Hornak's auction record was established in 2019, when Homage to Van Huysum (Baroque Flowerpiece with Minerals, A Monkey, and the Milky Way) (1989) was consigned to Heritage Auctions by the estate of Russell Solomon, founder of Tower Records. The painting sold for US$22,500 ($28,833 USD, calculated for inflation in 2025), setting the highest price achieved by a Hornak painting at public auction.
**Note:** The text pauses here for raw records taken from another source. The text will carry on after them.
(** *** Outcomes of the methods *)

(** The annual-report lookup raises in one way only. *)
Lemma find_annual_report_Raise soup year docs e :
  find_annual_report soup year docs = Raise e ↔
  e = KeyError "href" ∧
  ∃ a, first_tag "a" (fun t => text_pattern year (tag_string t)) soup a ∧
       get "href" a = None.
Proof.
  unfold find_annual_report, getitem. split.
  - destruct (find_by_string "a" (text_pattern year) soup) as [a|] eqn:EA.
    + destruct (get "href" a) eqn:Eh; [discriminate|].
      intros [= <-]. split; [done|]. exists a. split; [by apply find_by_string_first|done].
    + destruct (find_string section_header soup) as [[s parents]|]; [|discriminate].
      cbn [snd]. destruct (container_of parents) as [c|]; [|discriminate].
      destruct (find_by_attr "a" "href" document_href c) as [a|] eqn:Ea; [|discriminate].
      apply find_by_attr_first in Ea.
      destruct (first_tag_href _ _ _ _ Ea eq_refl) as [href ->]. discriminate.
  - intros (-> & a & Ha%find_by_string_first & Hh). by rewrite Ha, Hh.
Qed.

Section Outcomes.
Context {B : Type} (page : Page B).
Local Open Scope py_scope.

Lemma get_basin_documents_inv identifier b0 b5 d :
  get_basin_documents page identifier b0 = (Ok d, b5) ->
  ∃ b1 b2 found,
    launch page b0 = (Ok tt, b1) ∧
    _find_basin_page page identifier b1 = (Ok found, b2) ∧
    match found with
    | (Some url, y, name) =>
        truthy url = false ∧ d = ∅ ∨
        ∃ docs b4, _harvest_pdfs page url y b2 = (Ok docs, b4) ∧
                   d = <["latest_year" := VInt y]> (<["basin_name" := VStr name]> docs)
    | (None, _, _) => d = ∅
    end.
Proof.
  unfold get_basin_documents. intros H.
  run_inv H as u b1 Hlaunch. destruct u. unfold try_finally in H.
  destruct (bind (_find_basin_page page identifier) _ b1) as [r b4] eqn:Ebody.
  destruct (close page b4) as [[[]|e] b5'] eqn:Eclose; [|discriminate].
  simplify_eq. run_inv Ebody as found b2 Hfind.
  exists b1, b2, found. split_and!; [done..|].
  destruct found as [[[url|] y] name]; [|unfold ret in Ebody; by simplify_eq].
  destruct (truthy url) eqn:Et; cbn [negb] in Ebody.
  - right. run_inv Ebody as docs b4' Hharvest. unfold ret in Ebody. simplify_eq.
    by exists docs, b4.
  - left. unfold ret in Ebody. by simplify_eq.
Qed.

End Outcomes.

(** X7.  Whatever the page does, a dictionary returned by
    [get_basin_documents] is either empty or complete: it has exactly the
    keys [basin_name], [latest_year], [annual_report_url] and [gsp_url],
    its [basin_name] is a text that contains the identifier (letter case
    ignored) and its [latest_year] is an integer between 0 and 9999.  A
    partial dictionary is never returned. *)
Theorem result_empty_or_complete {B} (page : Page B) identifier b0 b5 d :
  get_basin_documents page identifier b0 = (Ok d, b5) ->
  d = ∅ ∨
  (dom d = ({["basin_name"; "latest_year"; "annual_report_url"; "gsp_url"]} : gset string) ∧
   ∃ name y,
     d !! "basin_name" = Some (VStr name) ∧
     d !! "latest_year" = Some (VInt y) ∧
     str_in (lower identifier) (lower name) = true ∧
     0 <= y <= 9999).
Proof.
  intros (b1 & b2 & [[[url|] y] name] & Hlaunch & Hfind & Hd)%get_basin_documents_inv;
    [|by left].
  destruct Hd as [[_ ->]|(docs & b4 & Hharvest & ->)]; [by left|]. right.
  apply harvest_pdfs_inv in Hharvest as (soup & b3 & docs1 & _ & Hannual & Hgsp).
  pose proof (find_annual_report_gsp _ _ _ Hannual) as [_ Hdom1].
  pose proof (find_gsp_dom _ _ _ _ _ _ Hgsp Hdom1) as Hdom.
  split; [rewrite !dom_insert_L, Hdom; set_solver|].
  exists name, y. rewrite lookup_insert_ne, !lookup_insert_eq by done.
  do 2 (split; [done|]).
  apply find_basin_page_inv in Hfind as [[=]|(bi & yi & rows & Hscan)].
  destruct (scan_rows_cases identifier bi yi rows)
    as [[_ Hnone]|(k & row & n' & y' & h' & (_ & Hc & _) & Hsome)];
    rewrite <- Hscan in *; [discriminate Hnone|].
  pose proof (f_equal (fun t : best => snd (fst t)) Hsome) as Hy.
  pose proof (f_equal (fun t : best => snd t) Hsome) as Hn.
  cbn in Hy, Hn. subst y' n'. split; [|by eapply candidate_year_range].
  by destruct Hc as (bc & yc & lk & _ & _ & _ & Hin & _).
Qed.
Lemma wp_store_vlan v fl t x (Q : unit -> es_tuple -> Prop) R :
  pinv v fl t -> t_vlan_count t < 2 ->
  (forall t', pinv v fl t' -> Q tt t') -> wp (store_vlan (Z.land x 0x0fff)) Q R t.
Proof.
  intros HI Hc HQ. assert (Hx : in_width 12 (Z.land x 0xfff)) by (apply (land_ones_range 12); lia).
  unfold wp, store_vlan, push_vlan.
  pose proof (pinv_count _ _ _ HI). rewrite decide_True by lia. apply HQ.
  rewrite (wrap_small 16) by (unfold in_width in Hx; lia).
  rewrite (wrap_small 8) by lia. revert Hx. generalize (Z.land x 0xfff). intros y Hy.
  pinv_field.
  - split_hyps. split; [by rewrite length_insert | by apply Forall_insert; [|lia]].
  - by apply Forall_insert.
Qed.

#[local] Hint Resolve pinv_set_src pinv_set_dst pinv_set_sport pinv_set_dport pinv_set_ethertype
  pinv_set_ip_version pinv_set_l4_proto pinv_set_flags pinv_or_flags pinv_patch_src
  pinv_patch_dst : pinv.
#[local] Hint Extern 1 (in_width 8 _) => (unfold in_width; lia) : pinv.

(** ** The contract of [es_parse]

    What each status promises about the tuple. *)
Inductive es_contract : Z -> es_tuple -> Prop :=
  | contract_nothing rc t :
      rc = ES_PARSE_TRUNCATED \/ rc = ES_PARSE_MALFORMED -> pinv 0 0 t -> es_contract rc t
  | contract_l2 rc v t :
      rc = ES_PARSE_TRUNCATED \/ rc = ES_PARSE_UNSUPPORTED \/ rc = ES_PARSE_MALFORMED ->
      v = 0 \/ v = 4 \/ v = 6 ->
      pinv v ES_T_L2_VALID t -> es_contract rc t
  | contract_addr rc v t :
      rc = ES_PARSE_OK \/ rc = ES_PARSE_TRUNCATED \/ rc = ES_PARSE_UNSUPPORTED \/
        rc = ES_PARSE_MALFORMED ->
      v = 4 \/ v = 6 ->
      pinv v (Z.lor ES_T_L2_VALID ES_T_ADDR_VALID) t -> es_contract rc t
  | contract_fragment v t :
      v = 4 \/ v = 6 ->
      pinv v (Z.lor (Z.lor ES_T_L2_VALID ES_T_ADDR_VALID) ES_T_FRAGMENT) t ->
      es_contract ES_PARSE_FRAGMENT t
  | contract_ports v t :
      v = 4 \/ v = 6 -> t_l4_proto t = 6 \/ t_l4_proto t = 17 ->
      pinv v (Z.lor (Z.lor ES_T_L2_VALID ES_T_ADDR_VALID) ES_T_PORTS_VALID) t ->
      es_contract ES_PARSE_OK t.

(** ** Stage by stage *)

(** One step of a symbolic run: every read is in bounds, every assignment
    keeps the invariant. *)
Ltac wp_step :=
  lazymatch goal with
  | |- wp (_ ≫= _) _ _ _ => apply wp_bind
  | |- wp (mret _) _ _ _ => apply wp_ret
  | |- wp get_tuple _ _ _ => apply wp_get
  | |- wp (modify _) _ _ _ => apply wp_modify
  | |- wp (stop _) _ _ _ => apply wp_stop
  | |- wp (stop_if _ _) _ _ _ => apply wp_stop_if; intros
  | |- wp (rd _ _) _ _ _ => apply wp_rd; [|intros]
  | |- wp (rd_bytes _ _ _) _ _ _ => apply wp_rd_bytes; [| |intros]
  | |- wp (es_be16 _ _) _ _ _ => apply wp_be16; [| |intros]
  | |- wp (need _ _ _ _) _ _ _ => apply wp_need; [by eauto using bounds_end, u32_width| | | | |intros]
  | |- wp (if ?b then _ else _) _ _ _ => destruct b eqn:?
  end.

Section Stages.
Context (cap endp : Z) (HB : bounds cap endp).

(** Offsets below [cap <= 128] do not wrap. *)
Ltac arith :=
  lazymatch goal with |- wp _ _ _ _ => fail | |- es_contract _ _ => fail | |- _ => idtac end;
  pose proof (b_cap _ _ HB); pose proof (b_len _ _ HB);
  unfold ES_PARSE_BYTES, in_width, is_byte in *; rewrite ?(wrap_small 32) by lia;
  first [lia | apply wrap_range; lia].

Ltac contract :=
  lazymatch goal with |- es_contract _ _ => idtac end;
  solve
  [ eapply contract_l2; [| |eauto 20 with pinv]; auto
  | eapply contract_addr; [| |eauto 20 with pinv]; auto
  | eapply contract_fragment; [|eauto 20 with pinv]; auto
  | eapply contract_ports; [| |eauto 20 with pinv]; simpl; auto
  | eapply contract_nothing; [|eauto 20 with pinv]; auto ].

Lemma wp_parse_arp {A} off t (Q : A -> es_tuple -> Prop) :
  0 <= off -> pinv 0 ES_T_L2_VALID t -> wp (es_parse_arp p cap endp off) Q es_contract t.
Proof.
  intros Ho HI. unfold es_parse_arp. repeat (wp_step; try contract; try arith).
Qed.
==Museum and public collections==
Hornak's personal papers and effects entered into the permanent collection of the Smithsonian Institution's Archives of American Art in 2007, with Federal support from the Smithsonian Collections Care and Preservation Fund, administered by the National Collections Program and the Smithsonian Collections Advisory Committee. Additions were made to the Ian Hornak papers at the Archives of American Art collection from the Hornak family in subsequent years. Artwork by Ian Hornak is owned by the permanent collections of the Smithsonian Institution's National Museum of American Art; the Smithsonian Institution's National Museum of American History; the Library of Congress; the Corcoran Gallery of Art; the Detroit Institute of Arts; the Board of Governors of the Federal Reserve System; the Museum of Fine Arts, Boston; the Albrecht-Kemper Museum of Art; the Allen Memorial Art Museum; the Austin Museum of Art; the Barbara Ann Karmanos Cancer Institute; the Canton Museum of Art; the Children's Hospital of Philadelphia; the Hood Museum of Art at Dartmouth College; the Detroit Historical Museum; the Flint Institute of Arts; the Forest Lawn Museum; Galleria Internazionale; The George Washington University Art Galleries; Guild Hall; the Children's Hospital Boston (Harvard Medical School affiliate); the Kinsey Institute for Research in Sex, Gender and Reproduction; the Long Island Museum of American Art, History, and Carriages; the National Czech & Slovak Museum & Library; the National Hellenic Museum; the Ringling College of Art and Design; the Rockford Art Museum; the Jane Voorhees Zimmerli Art Museum at Rutgers University; the Florida State Capital; St. Mary's University, Texas; The Art Gallery at the University of Maryland; the University of Texas at San Antonio; the Frances Lehman Loeb Art Center at Vassar College; the Washington County Museum of Fine Arts; and Wayne State University. In 2012, portions of Ian Hornak's papers and personal effects pertaining to his life and career as related to Julius Rosenthal Wolf entered the permanent collection of Rauner Special Collections Library of the Baker-Berry Library at Dartmouth College, which was Wolf's alma mater.